Moffett Field, CA. (Dec. 14, 2021) – Dr. Oliver Wong understands the challenges facing the vertical lift experts at Moffett Field, because he is one of them.
Wong took over as Associate Director for Design, Simulation & Experimentation for the U.S. Army Combat Capabilities Development Command Aviation & Missile Center’s Technology Development Directorate in 2018 after spending his career as a member of the team at their NASA Langley location. Transitioning into a leadership role was not difficult, he said, as he found it “strangely rewarding” supporting other researchers’ projects.
“I went from doing hands-on research to leading the group to guiding the projects that other people work on,” Wong said. “It gives me the opportunity to see the big picture and where all the pieces fit.”
For the Livermore native, the position was also an opportunity to come home. Wong did his undergraduate studies at University of California San Diego, and then left for graduate school at Georgia Tech, where he was accepted into the Vertical Lift Research Center of Excellence program -- a partnership between the U.S. Army, Navy and NASA that combines innovative basic research and graduation education, with collaborations across government, industry and academia, to train the next generation of aviation scientists and engineers.
As a child Wong always had an interest in aviation that was influenced by his father who himself holds a doctorate in mechanical engineering. While at UC San Diego, he decided to also study mechanical engineering while trying to figure out exactly what he wanted to do with his career. Once he started working with nonintrusive diagnostics and wind tunnels, Wong knew he had found it.
After graduating from Georgia Tech in 2001, working for the Army in Virginia was an opportunity “to keep playing in the sandbox,” Wong said with a laugh. “It was an easy, natural transition to still do the things I wanted to do, that I was interested in doing, but actually getting paid for it and not living like a starving student.”
Settling back in California, the Wongs have enjoyed being closer to grandparents and family. Like all parents of small children, their free time has been traditionally been taken up with their activities. But with his oldest daughter set to graduate from high school in the spring, having older children has given him and his wife more time to pursue other hobbies – such as mountain biking and “tinkering – we got my son a 3D printer for Christmas, so he and I have been working on designing and 3D printing things,” he said.
While COVID-19 has changed where Wong’s team works, it has not changed how they work, being well-familiar with remote work long before the pandemic. He said that the culture of collaboration – even when the team members are located on separate coasts – is what he enjoys the most about his job, comparing it to an academic environment.

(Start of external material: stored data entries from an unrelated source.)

(** Two texts cut at their first colon agree piecewise. *)
Lemma split_at_colon (a b r r' : string) :
  has_char ":" a = false →
  has_char ":" b = false →
  a +:+ String ":" r = b +:+ String ":" r' →
  a = b ∧ r = r'.
Proof.
  revert b. induction a as [| c a IH]; intros [| d b] Ha Hb;
    rewrite ?app_cons_str, ?app_nil_str.
  - by intros [= ->].
  - intros [= <- _]. by rewrite has_char_here in Hb.
  - intros [= -> _]. by rewrite has_char_here in Ha.
  - intros [= -> Heq]. simpl in Ha, Hb.
    apply orb_false_elim in Ha as [_ Ha]. apply orb_false_elim in Hb as [_ Hb].
    destruct (IH b Ha Hb Heq) as [-> ->]. done.
Qed.

Lemma pretty_N_go_no_colon (x : N) (s : string) :
  has_char ":" s = false → has_char ":" (pretty_N_go x s) = false.
Proof.
  revert s. induction (N.lt_wf_0 x) as [x _ IH]; intros s Hs.
  assert (x = 0 ∨ 0 < x)%N as [-> | Hx] by lia.
  - by rewrite pretty_N_go_0.
  - rewrite pretty_N_go_step by done. apply IH.
    { by apply N.div_lt. }
    simpl. rewrite Hs. unfold pretty_N_char. by repeat case_match.
Qed.

Lemma pretty_Z_no_colon (z : Z) : has_char ":" (pretty z) = false.
Proof.
  assert (∀ p : positive, has_char ":" (pretty p) = false) as Hpos.
  { intros p. unfold pretty, pretty_positive, pretty, pretty_N.
    case_decide; [done|]. by apply pretty_N_go_no_colon. }
  destruct z as [| p | p]; unfold pretty, pretty_Z; [done | apply Hpos |].
  rewrite has_char_app, Hpos. done.
Qed.

(** X6: formatting a location loses nothing when the file name holds no
    colon: two locations with integer lines and absent or integer
    columns that format to the same text have the same file name, line
    and column. *)
Theorem Location_str_injective (f1 f2 : string) (n1 n2 : Z)
    (c1 c2 : option Z) :
  has_char ":" f1 = false →
  has_char ":" f2 = false →
  Location_str (mkLocation (OStr f1) (OInt n1) (column_obj c1))
  = Location_str (mkLocation (OStr f2) (OInt n2) (column_obj c2)) →
  f1 = f2 ∧ n1 = n2 ∧ c1 = c2.
Proof.
  intros Hf1 Hf2.
  pose proof (pretty_Z_no_colon n1) as Hn1.
  pose proof (pretty_Z_no_colon n2) as Hn2.
  destruct c1 as [c1|], c2 as [c2|]; unfold Location_str; simpl;
    rewrite ?append_assoc_str, ?app_cons_str, ?app_nil_str; intros Heq;
    apply split_at_colon in Heq as [-> Heq]; try done.
  - apply split_at_colon in Heq as [Hn Hc]; try done.
    apply (inj pretty) in Hn. apply (inj pretty) in Hc. by subst.
  - exfalso. rewrite <- Heq in Hn2.
    rewrite has_char_app, has_char_here in Hn2.
    by rewrite orb_true_r in Hn2.
  - exfalso. rewrite Heq in Hn1.
    rewrite has_char_app, has_char_here in Hn1.
    by rewrite orb_true_r in Hn1.
  - apply (inj pretty) in Heq. by subst.
Qed.

Lemma Location_str_injective_witness :
  Location_str (mkLocation (OStr "a.xsh") (OInt 3) (column_obj (Some 14%Z)))
  = Location_str (mkLocation (OStr "a.xsh") (OInt 3) (column_obj (Some 14%Z)))
  ∧ ("a.xsh" = "a.xsh" ∧ 3%Z = 3%Z ∧ Some 14%Z = Some 14%Z).
Proof.
  split; [reflexivity|].
  apply (Location_str_injective "a.xsh" "a.xsh" 3 3 (Some 14%Z) (Some 14%Z));
    reflexivity.
Defined.

(** With a colon in the file name the text is ambiguous. *)
Example Location_str_colon_clash :
  Location_str (mkLocation (OStr "a:1") (OInt 2) ONone)
  = Location_str (mkLocation (OStr "a") (OInt 1) (OInt 2)).
Proof. reflexivity. Qed.

End LocationText.

(** ** The parser, further *)

Section ParserExtras.

Import Parser.

Context {Tree : Type}.

Lemma currloc_outcome (self : ParserObj Tree) (lineno column : obj) :
  currloc self lineno column
  = match attrs (lexer (state self)) !! "fname" with
    | None => Raise (AttributeError "fname")
    | Some _ => Raise (NameError "line")
    end.
Proof.
  unfold currloc, getattr.
  by destruct (attrs (lexer (state self)) !! "fname").
Qed.

(** With no [cparser], [parse] leaves every lexer attribute but
    [filename] and [lineno] alone. *)
Lemma parse_keeps_attr (self : ParserObj Tree) (s filename : string)
    (debug_level : Z) (k : string) :
  cparser self = None →
  k ≠ "filename" →
  k ≠ "lineno" →
  attrs (lexer (state (snd (parse self s filename debug_level)))) !! k
  = attrs (lexer (state self)) !! k.
Proof.
  intros Hc Hk1 Hk2. unfold parse. rewrite Hc. simpl.
  by rewrite !lookup_insert_ne.
Qed.

(** X7: [currloc] returns on no input.  It raises [AttributeError] when
    the lexer has no attribute [fname], and otherwise the [NameError] of
    the [Location] constructor - whatever line and column it is given. *)
Theorem currloc_never_returns (self : ParserObj Tree) (lineno column : obj) :
  currloc self lineno column
  = match attrs (lexer (state self)) !! "fname" with
    | None => Raise (AttributeError "fname")
    | Some _ => Raise (NameError "line")
    end.
Proof. apply currloc_outcome. Qed.

(** X8: the callback [_lexer_errfunc], through which the lexer reports
    an illegal character, never raises the [SyntaxError] it is meant to:
    it fails like [currloc], before [_parse_error] is reached, and the
    lexer's message is lost. *)
Theorem _lexer_errfunc_loses_message {A : Type} (self : ParserObj Tree)
    (msg line column : obj) :
  @_lexer_errfunc Tree A self msg line column
  = match attrs (lexer (state self)) !! "fname" with
    | None => Raise (AttributeError "fname")
    | Some _ => Raise (NameError "line")
    end
  ∧ ∀ msg', @_lexer_errfunc Tree A self msg' line column
            = @_lexer_errfunc Tree A self msg line column.
Proof.
  unfold _lexer_errfunc. rewrite !currloc_outcome.
  split; [|intros msg'];
    by destruct (attrs (lexer (state self)) !! "fname").
Qed.

(** X9: [parse] changes two attributes of the lexer, [filename] and
    [lineno], and no other; the token list and the engine attributes of
    the parser stay as they were.  (Stated for a parser without
    [cparser], where no engine runs.) *)
Theorem parse_frame (self : ParserObj Tree) (s filename : string)
    (debug_level : Z) (k : string) :
  cparser self = None →
  k ≠ "filename" →
  k ≠ "lineno" →
  let self' := snd (parse self s filename debug_level) in
  attrs (lexer (state self')) !! k = attrs (lexer (state self)) !! k
  ∧ tokens self' = tokens self
  ∧ cparser self' = None.
Proof.
  intros Hc Hk1 Hk2. split; [by apply parse_keeps_attr|].
  unfold parse. rewrite Hc. by split.
Qed.

(** X10: the file name handed to [parse] is stored under [filename],
    while [currloc] reads [fname] and [_yacc_lookahead_token] reads
    [last]: what these two return is the same after a call to [parse] as
    before it, for any file name. *)
Theorem parse_filename_unused (self : ParserObj Tree) (s filename : string)
    (debug_level : Z) (lineno column : obj) :
  cparser self = None →
  let self' := snd (parse self s filename debug_level) in
  currloc self' lineno column = currloc self lineno column
  ∧ _yacc_lookahead_token self' = _yacc_lookahead_token self.
Proof.
  intros Hc self'.
  assert (attrs (lexer (state self')) !! "fname"
          = attrs (lexer (state self)) !! "fname") as Hf
    by (by apply parse_keeps_attr).
  assert (attrs (lexer (state self')) !! "last"
          = attrs (lexer (state self)) !! "last") as Hl
    by (by apply parse_keeps_attr).
  unfold currloc, _yacc_lookahead_token, getattr. by rewrite Hf, Hl.
Qed.

(** X11: a call to [parse] wipes out what the call before it left: after
    two calls the parser is in the state the second call alone would
    have put it in. *)
Theorem parse_twice (self : ParserObj Tree) (s1 s2 filename1 filename2 : string)
    (debug1 debug2 : Z) :
  cparser self = None →
  snd (parse (snd (parse self s1 filename1 debug1)) s2 filename2 debug2)
  = snd (parse self s2 filename2 debug2).
Proof.
  intros Hc. destruct self as [[[m col] stk tok] toks eng ceng].
  simpl in Hc. subst ceng.
  unfold parse, with_state, parse_reset, setattr. simpl.
  do 2 f_equal. f_equal.
  apply map_eq. intros k.
  destruct (decide (k = "lineno")) as [-> | Hl];
    [by rewrite !lookup_insert_eq|].
  rewrite !(lookup_insert_ne _ "lineno") by done.
  destruct (decide (k = "filename")) as [-> | Hf];
    [by rewrite !lookup_insert_eq|].
  by rewrite !lookup_insert_ne by done.
Qed.

(** X12: at the end of the input, where the engine hands [p_error] no
    token, the error is a [SyntaxError] whose text is the notice
    [": no further code"], with nothing in front of the colon: no file
    name and no line, on any parser. *)
Theorem p_error_without_token {A : Type} (self : ParserObj Tree) :
  @p_error Tree A self None = Raise (SyntaxError ": no further code").
Proof. reflexivity. Qed.

End ParserExtras.

Section ParserSamples.

Import Parser.

Lemma parse_frame_witness :
  let self : ParserObj unit :=
    Parser_init (mkLexer {["fname" := OStr "old.xsh"]} (λ _, OInt 0)) []
      (λ _ _ st, (Raise TypeError, st)) in
  attrs (lexer (state (snd (parse self "1" "new.xsh" 0)))) !! "fname"
  = Some (OStr "old.xsh").
Proof.
  intros self.
  refine (eq_trans (proj1 (parse_frame self "1" "new.xsh" 0 "fname" _ _ _)) _).
  - reflexivity.
  - discriminate.
  - discriminate.
  - reflexivity.
Defined.

Lemma parse_filename_unused_witness :
  let self : ParserObj unit :=
    Parser_init (mkLexer {["last" := OOpaque "LexToken(NAME,'x',1,0)"]}
                   (λ _, OInt 0)) []
      (λ _ _ st, (Raise TypeError, st)) in
  _yacc_lookahead_token (snd (parse self "1" "new.xsh" 0))
  = OK (OOpaque "LexToken(NAME,'x',1,0)").
Proof.
  intros self.
  refine (eq_trans
            (proj2 (parse_filename_unused self "1" "new.xsh" 0 ONone ONone _)) _).
  - reflexivity.
  - reflexivity.
Defined.

Lemma parse_twice_witness :
  let self : ParserObj unit :=
    Parser_init (mkLexer ∅ (λ _, OInt 0)) [] (λ _ _ st, (Raise TypeError, st)) in
  attrs (lexer (state (snd (parse (snd (parse self "a" "first.xsh" 0))
                                  "b" "second.xsh" 0)))) !! "filename"
  = Some (OStr "second.xsh").
Proof.
  intros self.
  rewrite (parse_twice self "a" "b" "first.xsh" "second.xsh" 0 0 eq_refl).
  reflexivity.
Defined.

End ParserSamples.

(** ** The grammar tables *)

Section GrammarTables.

Import Parser.

(** X13: the precedence table is well formed for the grammar engine:
    all eleven entries are left-associative and its nineteen operator
    tokens are pairwise distinct, so every operator has one level. *)
Theorem precedence_well_formed :
  Forall (λ entry, fst entry = "left") precedence
  ∧ NoDup (concat (map snd precedence))
  ∧ length precedence = 11
  ∧ length (concat (map snd precedence)) = 19.
Proof.
  split; [repeat constructor|]. split; [|split; reflexivity].
  apply (bool_decide_unpack _). vm_compute. exact I.
Qed.

(** A later [def] of a name replaces every earlier one. *)
Lemma bind_defs_snoc (defs : list MethodDef) (d : MethodDef) :
  bind_defs (defs ++ [d]) = <[def_name d := d]> (bind_defs defs).
Proof. unfold bind_defs. by rewrite foldl_snoc. Qed.

Lemma bind_defs_last (defs later : list MethodDef) (d : MethodDef) :
  def_name d ∉ map def_name later →
  bind_defs (defs ++ d :: later) !! def_name d = Some d.
Proof.
  revert defs. induction later as [| e later IH] using rev_ind; intros defs Hd.
  - rewrite bind_defs_snoc. apply lookup_insert_eq.
  - rewrite map_app in Hd. simpl in Hd.
    change (d :: later ++ [e]) with ((d :: later) ++ [e]).
    rewrite (app_assoc defs (d :: later) [e]), bind_defs_snoc.
    rewrite lookup_insert_ne.
    + apply IH. intros Hin. apply Hd. apply elem_of_app. by left.
    + intros Heq. apply Hd. apply elem_of_app. right.
      rewrite Heq. apply list_elem_of_here.
Qed.

(** X14: forty methods of the class body are defined under the one name
    [p_].  Each [def] replaces the one before, so the class ends up with
    ten [p_] attributes for forty-nine definitions, and [p_] itself is
    the last of the forty, the method of line 406, whose docstring holds
    no rule: the thirty-nine before it, which carry the rules from
    [parameters] (line 192) to [suite] (line 401), are not attributes of
    the class. *)
Theorem Parser_rules_shadowed :
  length Parser_rule_defs = 49
  ∧ length (filter (λ d, def_name d = "p_") Parser_rule_defs) = 40
  ∧ dom Parser_rules
    = {["p_single_input"; "p_file_input"; "p_eval_input"; "p_decorator";
        "p_decorators"; "p_decorated"; "p_funcdef"; "p_"; "p_empty";
        "p_error"]}
  ∧ Parser_rules !! "p_" = Some (mkDef 406 "p_" (Some "
        "))
  ∧ length (filter (λ d, def_name d = "p_" ∧ def_line d ≠ 406)
              Parser_rule_defs) = 39
  ∧ Forall (λ d, def_name d = "p_" → def_line d ≠ 406 →
                 ∀ k, Parser_rules !! k ≠ Some d) Parser_rule_defs.
Proof.
  split; [reflexivity|]. split; [reflexivity|].
  split; [apply (bool_decide_unpack _); vm_compute; exact I|].
  assert (Parser_rules !! "p_" = Some (mkDef 406 "p_" (Some "
        "))) as Hp by (vm_compute; reflexivity).
  split; [exact Hp|]. split; [reflexivity|].
  apply Forall_forall. intros d _ Hname Hline k Hk.
  assert (k = "p_") as ->.
  { assert (def_name d = k) as <-; [|done].
    unfold Parser_rules, bind_defs in Hk. revert Hk.
    generalize Parser_rule_defs. intros defs.
    induction defs as [| e defs IH] using rev_ind; [done|].
    rewrite foldl_snoc.
    destruct (decide (def_name e = k)) as [<- | Hne].
    - rewrite lookup_insert_eq. by intros [= ->].
    - rewrite lookup_insert_ne by done. apply IH. }
  rewrite Hp in Hk. injection Hk as <-. by apply Hline.
Qed.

“There is a lot of interaction among very smart people -- they are not stove piped. This workforce here has a lot of cross talk across all the technical disciplines. A lot of rotorcraft problems are interdisciplinary in nature. Because there is a lot of talk across the technical areas, it enables creativity and that is how you make the next revolutionary step.”
The DEVCOM Aviation & Missile Center, headquartered at Redstone Arsenal, Alabama, is the Army’s research and development focal point for advanced technology in aviation and missile systems. It is part of the U.S. Army Combat Capabilities Development Command (DEVCOM), a major subordinate command of the U.S. Army Futures Command. AvMC is responsible for delivering collaborative and innovative aviation and missile capabilities for responsive and cost-effective research, development and life cycle engineering solutions, as required by the Army’s strategic priorities and support to its Cross-Functional Teams.